(* ===== verification/IndexInvariant.v ===== *)
(** * The index of signature identifiers

    Events of a signing round name the signature, not the message; the index
    [signature_id_to_message] finds the session. Every entry of the index leads
    to a session of that signature. *)

From S2P Require Import Prelude.
From S2P Require Import Bytes.
From S2P Require Import Epoch.
From S2P Require Import Bindings.
From S2P Require Import Alloy.
From S2P Require Import Group.
From S2P Require Import Hashing.
From S2P Require Import FrostLib.
From S2P Require Import Frost.
From S2P Require Import FrostKeygen.
From S2P Require Import FrostSign.
From S2P Require Import Core.
From S2P Require Import State.
From S2P Require Import Preprocessing.
From S2P Require Import Signing.
From S2P Require Import KeyGen.
From S2P Require Import Complaints.
From S2P Require Import Machine.
From S2P Require Import Frames.
From S2P Require Import RolloverInvariant.
From S2P Require Import Lifecycle.
From S2P Require Import EpochInvariant.
From S2P Require Import SessionInvariant.

Section definitions.
Context {AL : Alloy} {FL : FrostLib}.

Definition index_leads (sg : gmap B256 SigningState) (ix : gmap B256 B256) : Prop :=
  ∀ sid m, ix !! sid = Some m →
    ∃ x, sg !! m = Some x ∧ signing_signature_id x = Some sid.

Definition index_ok (s : State) : Prop :=
  index_leads (signing s) (signature_id_to_message s).

(** Rollover packets with the same hash propose the same epoch, and no other
    packet has the hash of a rollover packet. *)
Definition rollover_hash_binding (T : Transition) : Prop := ∀ a n b gid key q,
  packet_message (Transition.consensus T) (EpochRollover a n b gid key) =
    packet_message (Transition.consensus T) q →
  ∃ a' b' gid' key', q = EpochRollover a' n b' gid' key'.
End definitions.

Section lemmas.
Context {AL : Alloy} {FL : FrostLib}.
Implicit Types (sg : gmap B256 SigningState) (ix : gmap B256 B256).

(** The session of [m] keeps the signature of the one it replaces. *)
Lemma index_leads_insert sg ix m y :
  index_leads sg ix →
  (∀ x sid, sg !! m = Some x → signing_signature_id x = Some sid →
    signing_signature_id y = Some sid) →
  index_leads (<[m := y]> sg) ix.
Proof.
  intros Hix Hy sid m' (x & Hx & Hsid)%Hix.
  destruct (decide (m' = m)) as [->|Hne].
  - exists y. rewrite lookup_insert_eq. eauto.
  - exists x. by rewrite lookup_insert_ne.
Qed.

Lemma index_leads_link sg ix m y sid :
  index_leads sg ix →
  (∀ x, sg !! m = Some x → signing_signature_id x = None) →
  signing_signature_id y = Some sid →
  index_leads (<[m := y]> sg) (<[sid := m]> ix).
Proof.
  intros Hix Hx Hy sid' m' [[<- <-]|[Hne H]]%lookup_insert_Some.
  - exists y. by rewrite lookup_insert_eq.
  - apply (index_leads_insert sg ix m y); [done| |done].
    intros x sid0 E. rewrite (Hx x E). done.
Qed.

Lemma index_leads_remove sg ix m :
  index_leads sg ix →
  (∀ x, sg !! m = Some x → signing_signature_id x = None) →
  index_leads (delete m sg) ix.
Proof.
  intros Hix Hx sid m' (x & E & Hsid)%Hix. exists x. split; [|done].
  rewrite lookup_delete_ne; [done|]. intros ->. apply Hx in E. congruence.
Qed.

Lemma index_leads_unlink sg ix m sid :
  index_leads sg ix →
  (∀ x, sg !! m = Some x → signing_signature_id x = Some sid) →
  index_leads (delete m sg) (delete sid ix).
Proof.
  intros Hix Hx sid' m' [Hne H]%lookup_delete_Some.
  destruct (Hix _ _ H) as (x & E & Hsid). exists x. split; [|done].
  rewrite lookup_delete_ne; [done|]. intros ->. apply Hx in E. congruence.
Qed.

Lemma insert_removed sg m y : <[m := y]> (delete m sg) = <[m := y]> sg.
Proof. apply insert_delete_eq. Qed.
End lemmas.

Section handlers.
Context {AL : Alloy} {FL : FrostLib} (T : Transition).

Lemma sessions_fixed_index s s' : sessions_fixed s s' → index_ok s → index_ok s'.
Proof. unfold index_ok. by intros [-> ->]. Qed.

(** Putting a session back, unchanged or with the same signature. *)
Ltac put_back Hm :=
  simpl; rewrite ?insert_removed; apply index_leads_insert;
  [done|intros ??; rewrite Hm; intros; simplify_eq; done].

Lemma sign_index s block ev :
  index_ok s → index_ok (handle_sign T s block ev).1.
Proof.
  intros Hix. unfold handle_sign.
  pose proof (observe_sequence_fixed (Coordinator.Sign.gid ev)
    (Coordinator.Sign.sequence ev) s) as [_ Hs].
  destruct (observe_sequence _ _ _) as [nonce s1]. simpl in Hs.
  apply (sessions_fixed_index _ _ Hs) in Hix. clear Hs. cbv zeta.
  set (m := Coordinator.Sign.message ev). unfold index_ok in *.
  destruct (signing s1 !! m) as [x|] eqn:Hm.
  2: { destruct nonce; simpl; apply index_leads_remove; [done| |done|];
       intros ?; by rewrite Hm. }
  destruct x as [k g r p sg d|?|?|?|?]; try (destruct nonce; put_back Hm).
  destruct nonce as [nonce|].
  - case_decide; [|put_back Hm]. unfold accept_request. subst m.
    destruct p; simpl; rewrite insert_removed; apply index_leads_link;
      [done| |done|done| |done]; intros x; rewrite Hm; by intros [= <-].
  - simpl. apply index_leads_remove; [done|]. intros x. rewrite Hm. by intros [= <-].
Qed.

Lemma oracle_result_index s block o ev :
  index_ok s → index_ok (handle_oracle_result T s block o ev).1.
Proof.
  intros Hix. unfold handle_oracle_result. cbv zeta. unfold index_ok in *.
  destruct (signing s !! _) as [x|] eqn:Hm.
  - destruct x; try put_back Hm. case_decide; [put_back Hm|].
    case_decide; [|put_back Hm]. simpl. apply index_leads_unlink; [done|].
    intros x. rewrite Hm. by intros [= <-].
  - simpl. apply index_leads_remove; [done|]. intros x. by rewrite Hm.
Qed.

Lemma sign_revealed_index s block ev :
  index_ok s → index_ok (handle_sign_revealed_nonces T s block ev).1.
Proof.
  intros Hix. unfold handle_sign_revealed_nonces. cbv zeta.
  destruct (signature_id_to_message s !! _) as [m|] eqn:Hsid; [|done].
  unfold index_ok in *. destruct (signing s !! m) as [x|] eqn:Hm.
  - destruct x; try put_back Hm.
    destruct (track_reveal _ _ _ _). case_decide; put_back Hm.
  - apply Hix in Hsid as (x & Hx & _). congruence.
Qed.

Lemma sign_shared_index s ev : index_ok s → index_ok (handle_sign_shared T s ev).1.
Proof.
  intros Hix. unfold handle_sign_shared. cbv zeta.
  destruct (signature_id_to_message s !! _) as [m|] eqn:Hsid; [|done].
  unfold index_ok in *. destruct (signing s !! m) as [x|] eqn:Hm; [|done].
  destruct x; try done. put_back Hm.
Qed.

Lemma sign_completed_index s block ev :
  index_ok s → index_ok (handle_sign_completed T s block ev).1.
Proof.
  intros Hix. unfold handle_sign_completed. cbv zeta.
  destruct (signature_id_to_message s !! _) as [m|] eqn:Hsid; [|done].
  unfold index_ok in *. destruct (signing s !! m) as [x|] eqn:Hm.
  - destruct x; put_back Hm.
  - apply Hix in Hsid as (x & Hx & _). congruence.
Qed.

Lemma sign_attested_index s sid m :
  index_ok s → index_ok (handle_sign_attested T s sid m).1.
Proof.
  intros Hix. unfold handle_sign_attested. cbv zeta. unfold index_ok in *.
  destruct (signing s !! m) as [x|] eqn:Hm; simpl.
  - destruct (signing_signature_id x) as [sid'|] eqn:Hx; simpl.
    + apply index_leads_unlink; [done|]. intros ?. rewrite Hm. by intros [= <-].
    + apply index_leads_remove; [done|]. intros ?. rewrite Hm. by intros [= <-].
  - apply index_leads_remove; [done|]. intros ?. by rewrite Hm.
Qed.

Lemma transaction_proposed_index s block ev :
  index_ok s → index_ok (handle_transaction_proposed T s block ev).1.
Proof.
  intros Hix. unfold handle_transaction_proposed. cbv zeta.
  destruct (epochs s !! _) as [ep|]; [|done]. case_decide; [done|].
  unfold index_ok in *. destruct (signing s !! _) as [x|] eqn:Hm; [done|].
  simpl. apply index_leads_insert; [done|]. intros ??. by rewrite Hm.
Qed.

Lemma epoch_staged_index s ev : index_ok s → index_ok (handle_epoch_staged T s ev).1.
Proof.
  intros Hix. unfold handle_epoch_staged.
  destruct (rollover s) as [| | | | | | |n g ks m]; try done.
  case_decide; [|done].
  destruct (finalize_key_gen T (set_rollover (EpochStaged n) s) (Number n) g ks)
    as [s1 c1] eqn:Hfin.
  assert (index_ok s1) as Hix1.
  { apply (sessions_fixed_index s); [|done]. unfold finalize_key_gen in Hfin.
    by destruct ks; simplify_eq/=. }
  apply (sign_attested_index s1 (Consensus.EpochStaged.signatureId ev) m) in Hix1.
  by destruct (handle_sign_attested _ _ _ _).
Qed.

(** A new rollover packet has no session yet. *)
Lemma key_gen_confirmed_index s block ev :
  rollover_hash_binding T → sessions_ok T s →
  index_ok s → index_ok (handle_key_gen_confirmed T s block ev).1.
Proof.
  intros Hbind Hs Hix. unfold handle_key_gen_confirmed.
  destruct (rollover s) as [| | | | | |e g p status conf compl dls|] eqn:Hr; try done.
  case_decide; [|done]. cbv zeta. case_decide; [done|]. destruct e as [|n].
  - by apply (sessions_fixed_index s); [apply confirm_genesis_sessions|].
  - unfold confirm_epoch. cbv zeta.
    destruct (epochs s !! active_epoch s) as [ep|] eqn:He; [|done].
    unfold index_ok in *. simpl. apply index_leads_insert; [done|].
    intros x sid Hx _. exfalso. destruct (Hs _ _ Hx) as [Hkey _ Hpk _ _].
    set (key := group_key _) in Hkey. set (b := saturating_mul _ _) in Hkey.
    destruct (Hbind (active_epoch s) n b (Group.id g) key (signing_packet x))
      as (a' & b' & g' & k' & Eq); [by rewrite Hkey|].
    rewrite Eq, Hr in Hpk. simpl in Hpk. lia.
Qed.

(** ** Timeouts *)

(** A session past its deadline loses its signature. *)
Lemma session_timeout_unlinked block nd m x sid :
  signing_deadline x ≤ block → signing_signature_id x = Some sid →
  unlinked (session_timeout T block nd m x) = Some sid.
Proof.
  intros Hd Hsid. unfold session_timeout, restart_signing_ceremony.
  rewrite decide_True by done. destruct x; simplify_eq/=; try done; by case_decide.
Qed.

Lemma unlink_all_lookup (outcomes : list TimeoutOutcome) (ix : gmap B256 B256) sid m :
  foldl (λ ix o, match unlinked o with Some sid => delete sid ix | None => ix end)
    ix outcomes !! sid = Some m →
  ix !! sid = Some m ∧ ∀ o, o ∈ outcomes → unlinked o ≠ Some sid.
Proof.
  revert ix. induction outcomes as [|o l IH]; intros ix; simpl; [set_solver|].
  intros [Hix Hl]%IH. destruct (unlinked o) as [sid'|] eqn:Ho.
  - apply lookup_delete_Some in Hix as [Hne Hix]. split; [done|].
    intros o' [->|?]%elem_of_cons; [congruence|by apply Hl].
  - split; [done|]. intros o' [->|?]%elem_of_cons; [congruence|by apply Hl].
Qed.

Lemma signing_timeouts_index s block :
  index_ok s → index_ok (handle_signing_timeouts T s block).1.
Proof.
  intros Hix sid m Hsid. rewrite signing_timeouts_lookup.
  apply unlink_all_lookup in Hsid as [Hsid Hall].
  apply Hix in Hsid as (x & Hx & Hxs). exists x. split; [|done].
  rewrite Hx. simpl.
  destruct (decide (signing_deadline x ≤ block)) as [Hd|Hd].
  - destruct (Hall (session_timeout T block (saturating_add block (signing_timeout T)) m x)).
    + apply list_elem_of_fmap. exists (m, x). by rewrite elem_of_btree_iter.
    + by apply session_timeout_unlinked.
  - unfold session_timeout. by rewrite decide_False.
Qed.

Lemma new_block_index s block : index_ok s → index_ok (apply_new_block T s block).1.
Proof.
  intros Hix. rewrite apply_new_block_state.
  apply (sessions_fixed_index (after_topup T s block)); [apply reconciliation_fixed|].
  apply (sessions_fixed_index (after_sessions T s block)); [apply nonce_topup_fixed|].
  apply signing_timeouts_index.
  by apply (sessions_fixed_index s); [apply after_rounds_sessions|].
Qed.

Lemma transition_index s msg :
  rollover_hash_binding T → sessions_ok T s →
  index_ok s → index_ok (apply_transition T s msg).1.
Proof.
  intros Hbind Hs Hix.
  assert (∀ s', rollover_only s s' → index_ok s') as Hro.
  { intros s' H. by apply (sessions_fixed_index s); [apply rollover_only_sessions|]. }
  destruct msg as [block|log|res]; simpl.
  - by apply new_block_index.
  - unfold apply_event. destruct (log_data log) as [ev|ev|ev]; destruct ev;
      try done; try (apply Hro; by auto with frames).
    + by apply epoch_staged_index.
    + by apply transaction_proposed_index.
    + by apply sign_attested_index.
    + by apply key_gen_confirmed_index.
    + by apply (sessions_fixed_index s); [apply preprocess_fixed|].
    + by apply sign_index.
    + by apply sign_revealed_index.
    + by apply sign_shared_index.
    + by apply sign_completed_index.
    + by apply oracle_result_index.
  - destruct res; simpl; try done.
    + apply Hro; by auto with frames.
    + by apply (sessions_fixed_index s); [apply nonce_tree_fixed|].
    + by rewrite nonce_commitments_fixed.
    + by rewrite nonces_fixed.
Qed.
End handlers.

(** ** Properties *)

Section properties.
Context {AL : Alloy} {FL : FrostLib}.

(** [C31] In a reachable state every entry of the signature index leads to a
    live session of that very signature, so that an event naming a signature
    never acts on another signature's session. *)
Theorem index_consistent T s :
  Transition_ok T → rollover_hash_binding T → reachable T s → index_ok s.
Proof.
  intros HT Hbind Hs. induction Hs as [|s m Hs IH]; [by intros ??|].
  apply transition_index; [done| |done]. by apply reachable_sessions_ok.
Qed.
End properties.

# # # # # # #

_Problem details_
Beginning at the opening line of the data, transcribe each line exactly until you reach the line with "From S2P Require Import Lifecycle.", which you also include, and go no further.

_Task result_
(* ===== verification/IndexInvariant.v ===== *)
(** * The index of signature identifiers

    Events of a signing round name the signature, not the message; the index
    [signature_id_to_message] finds the session. Every entry of the index leads
    to a session of that signature. *)

From S2P Require Import Prelude.
From S2P Require Import Bytes.
From S2P Require Import Epoch.
From S2P Require Import Bindings.
From S2P Require Import Alloy.
From S2P Require Import Group.
From S2P Require Import Hashing.
From S2P Require Import FrostLib.
From S2P Require Import Frost.
From S2P Require Import FrostKeygen.
From S2P Require Import FrostSign.
From S2P Require Import Core.
From S2P Require Import State.
From S2P Require Import Preprocessing.
From S2P Require Import Signing.
From S2P Require Import KeyGen.
From S2P Require Import Complaints.
From S2P Require Import Machine.
From S2P Require Import Frames.
From S2P Require Import RolloverInvariant.
From S2P Require Import Lifecycle.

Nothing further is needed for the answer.